**Exercise brief**
Scan the material and copy out each line where the word "rewrite" occurs.

**Data extracts**

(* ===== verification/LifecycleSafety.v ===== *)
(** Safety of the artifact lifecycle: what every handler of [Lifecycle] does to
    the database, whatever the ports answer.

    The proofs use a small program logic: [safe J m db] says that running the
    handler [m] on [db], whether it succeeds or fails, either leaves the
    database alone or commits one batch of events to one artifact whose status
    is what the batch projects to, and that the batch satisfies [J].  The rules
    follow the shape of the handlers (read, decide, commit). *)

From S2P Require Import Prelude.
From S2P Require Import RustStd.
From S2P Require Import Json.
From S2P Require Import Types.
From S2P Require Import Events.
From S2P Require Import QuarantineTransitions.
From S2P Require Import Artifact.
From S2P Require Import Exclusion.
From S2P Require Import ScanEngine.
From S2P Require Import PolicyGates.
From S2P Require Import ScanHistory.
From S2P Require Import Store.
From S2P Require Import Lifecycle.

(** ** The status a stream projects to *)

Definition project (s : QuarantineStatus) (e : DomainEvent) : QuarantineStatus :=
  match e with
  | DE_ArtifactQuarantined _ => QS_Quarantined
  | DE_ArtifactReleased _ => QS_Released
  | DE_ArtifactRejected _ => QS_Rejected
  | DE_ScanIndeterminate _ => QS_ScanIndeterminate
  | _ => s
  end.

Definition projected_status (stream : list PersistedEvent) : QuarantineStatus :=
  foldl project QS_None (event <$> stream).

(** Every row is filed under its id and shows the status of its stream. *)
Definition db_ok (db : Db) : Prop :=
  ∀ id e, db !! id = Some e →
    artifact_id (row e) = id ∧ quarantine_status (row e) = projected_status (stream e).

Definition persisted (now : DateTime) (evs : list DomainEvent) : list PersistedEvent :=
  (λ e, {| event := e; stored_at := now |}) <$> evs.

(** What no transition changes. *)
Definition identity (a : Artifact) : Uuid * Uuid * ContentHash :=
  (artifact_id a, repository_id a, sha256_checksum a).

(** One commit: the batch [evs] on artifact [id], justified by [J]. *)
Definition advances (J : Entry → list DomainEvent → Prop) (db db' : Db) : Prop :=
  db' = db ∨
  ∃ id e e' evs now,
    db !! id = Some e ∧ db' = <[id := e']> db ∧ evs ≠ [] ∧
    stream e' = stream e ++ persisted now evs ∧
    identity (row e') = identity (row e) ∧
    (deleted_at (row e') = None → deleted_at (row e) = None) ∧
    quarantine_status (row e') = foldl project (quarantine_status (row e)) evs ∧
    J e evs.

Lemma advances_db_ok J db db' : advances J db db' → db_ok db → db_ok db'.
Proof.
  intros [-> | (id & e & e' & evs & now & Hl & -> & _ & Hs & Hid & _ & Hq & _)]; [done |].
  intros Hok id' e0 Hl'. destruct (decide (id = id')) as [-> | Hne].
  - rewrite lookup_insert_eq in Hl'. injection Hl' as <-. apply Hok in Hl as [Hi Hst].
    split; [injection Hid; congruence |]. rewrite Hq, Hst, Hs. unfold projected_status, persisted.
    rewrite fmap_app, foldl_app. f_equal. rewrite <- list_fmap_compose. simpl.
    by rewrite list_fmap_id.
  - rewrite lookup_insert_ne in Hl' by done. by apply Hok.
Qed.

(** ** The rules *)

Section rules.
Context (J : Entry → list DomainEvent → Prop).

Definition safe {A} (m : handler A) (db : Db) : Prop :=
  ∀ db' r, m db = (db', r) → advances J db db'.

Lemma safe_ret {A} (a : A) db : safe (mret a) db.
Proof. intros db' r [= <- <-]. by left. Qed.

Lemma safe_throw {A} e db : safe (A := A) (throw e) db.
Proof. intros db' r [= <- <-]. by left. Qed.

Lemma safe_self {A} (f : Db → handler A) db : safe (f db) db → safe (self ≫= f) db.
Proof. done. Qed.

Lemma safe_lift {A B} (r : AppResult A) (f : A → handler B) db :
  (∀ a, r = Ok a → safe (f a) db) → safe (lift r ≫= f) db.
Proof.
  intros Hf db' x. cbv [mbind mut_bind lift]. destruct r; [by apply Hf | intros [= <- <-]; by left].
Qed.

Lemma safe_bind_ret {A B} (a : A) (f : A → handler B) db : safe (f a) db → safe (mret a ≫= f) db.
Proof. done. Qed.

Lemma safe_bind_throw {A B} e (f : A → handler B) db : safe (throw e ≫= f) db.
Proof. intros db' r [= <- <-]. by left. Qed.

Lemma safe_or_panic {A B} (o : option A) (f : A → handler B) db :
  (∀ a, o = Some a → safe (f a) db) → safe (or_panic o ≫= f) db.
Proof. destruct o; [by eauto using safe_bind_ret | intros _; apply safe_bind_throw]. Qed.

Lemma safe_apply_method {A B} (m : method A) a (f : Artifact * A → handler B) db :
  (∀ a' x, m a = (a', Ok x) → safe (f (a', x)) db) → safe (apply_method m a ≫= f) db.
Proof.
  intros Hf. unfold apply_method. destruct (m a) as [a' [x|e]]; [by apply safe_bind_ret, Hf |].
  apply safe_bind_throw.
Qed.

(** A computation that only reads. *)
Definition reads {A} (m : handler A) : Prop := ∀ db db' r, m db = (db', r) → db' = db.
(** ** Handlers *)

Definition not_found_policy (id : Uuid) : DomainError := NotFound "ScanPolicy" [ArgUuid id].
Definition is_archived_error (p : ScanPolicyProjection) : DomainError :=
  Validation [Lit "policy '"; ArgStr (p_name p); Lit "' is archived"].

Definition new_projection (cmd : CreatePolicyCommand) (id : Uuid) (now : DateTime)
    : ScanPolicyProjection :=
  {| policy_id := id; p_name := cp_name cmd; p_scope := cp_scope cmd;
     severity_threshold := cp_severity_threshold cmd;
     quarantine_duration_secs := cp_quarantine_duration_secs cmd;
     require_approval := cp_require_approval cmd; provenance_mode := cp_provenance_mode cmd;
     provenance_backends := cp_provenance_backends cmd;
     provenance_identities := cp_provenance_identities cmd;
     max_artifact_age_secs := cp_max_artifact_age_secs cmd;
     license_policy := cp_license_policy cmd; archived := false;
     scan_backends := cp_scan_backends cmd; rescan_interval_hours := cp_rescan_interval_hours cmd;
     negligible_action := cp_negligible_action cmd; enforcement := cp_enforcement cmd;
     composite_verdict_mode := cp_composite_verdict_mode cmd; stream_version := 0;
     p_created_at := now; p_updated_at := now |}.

**Solution to the problem**
  - rewrite lookup_insert_eq in Hl'. injection Hl' as <-. apply Hok in Hl as [Hi Hst].
    split; [injection Hid; congruence |]. rewrite Hq, Hst, Hs. unfold projected_status, persisted.
    rewrite fmap_app, foldl_app. f_equal. rewrite <- list_fmap_compose. simpl.
    by rewrite list_fmap_id.
  - rewrite lookup_insert_ne in Hl' by done. by apply Hok.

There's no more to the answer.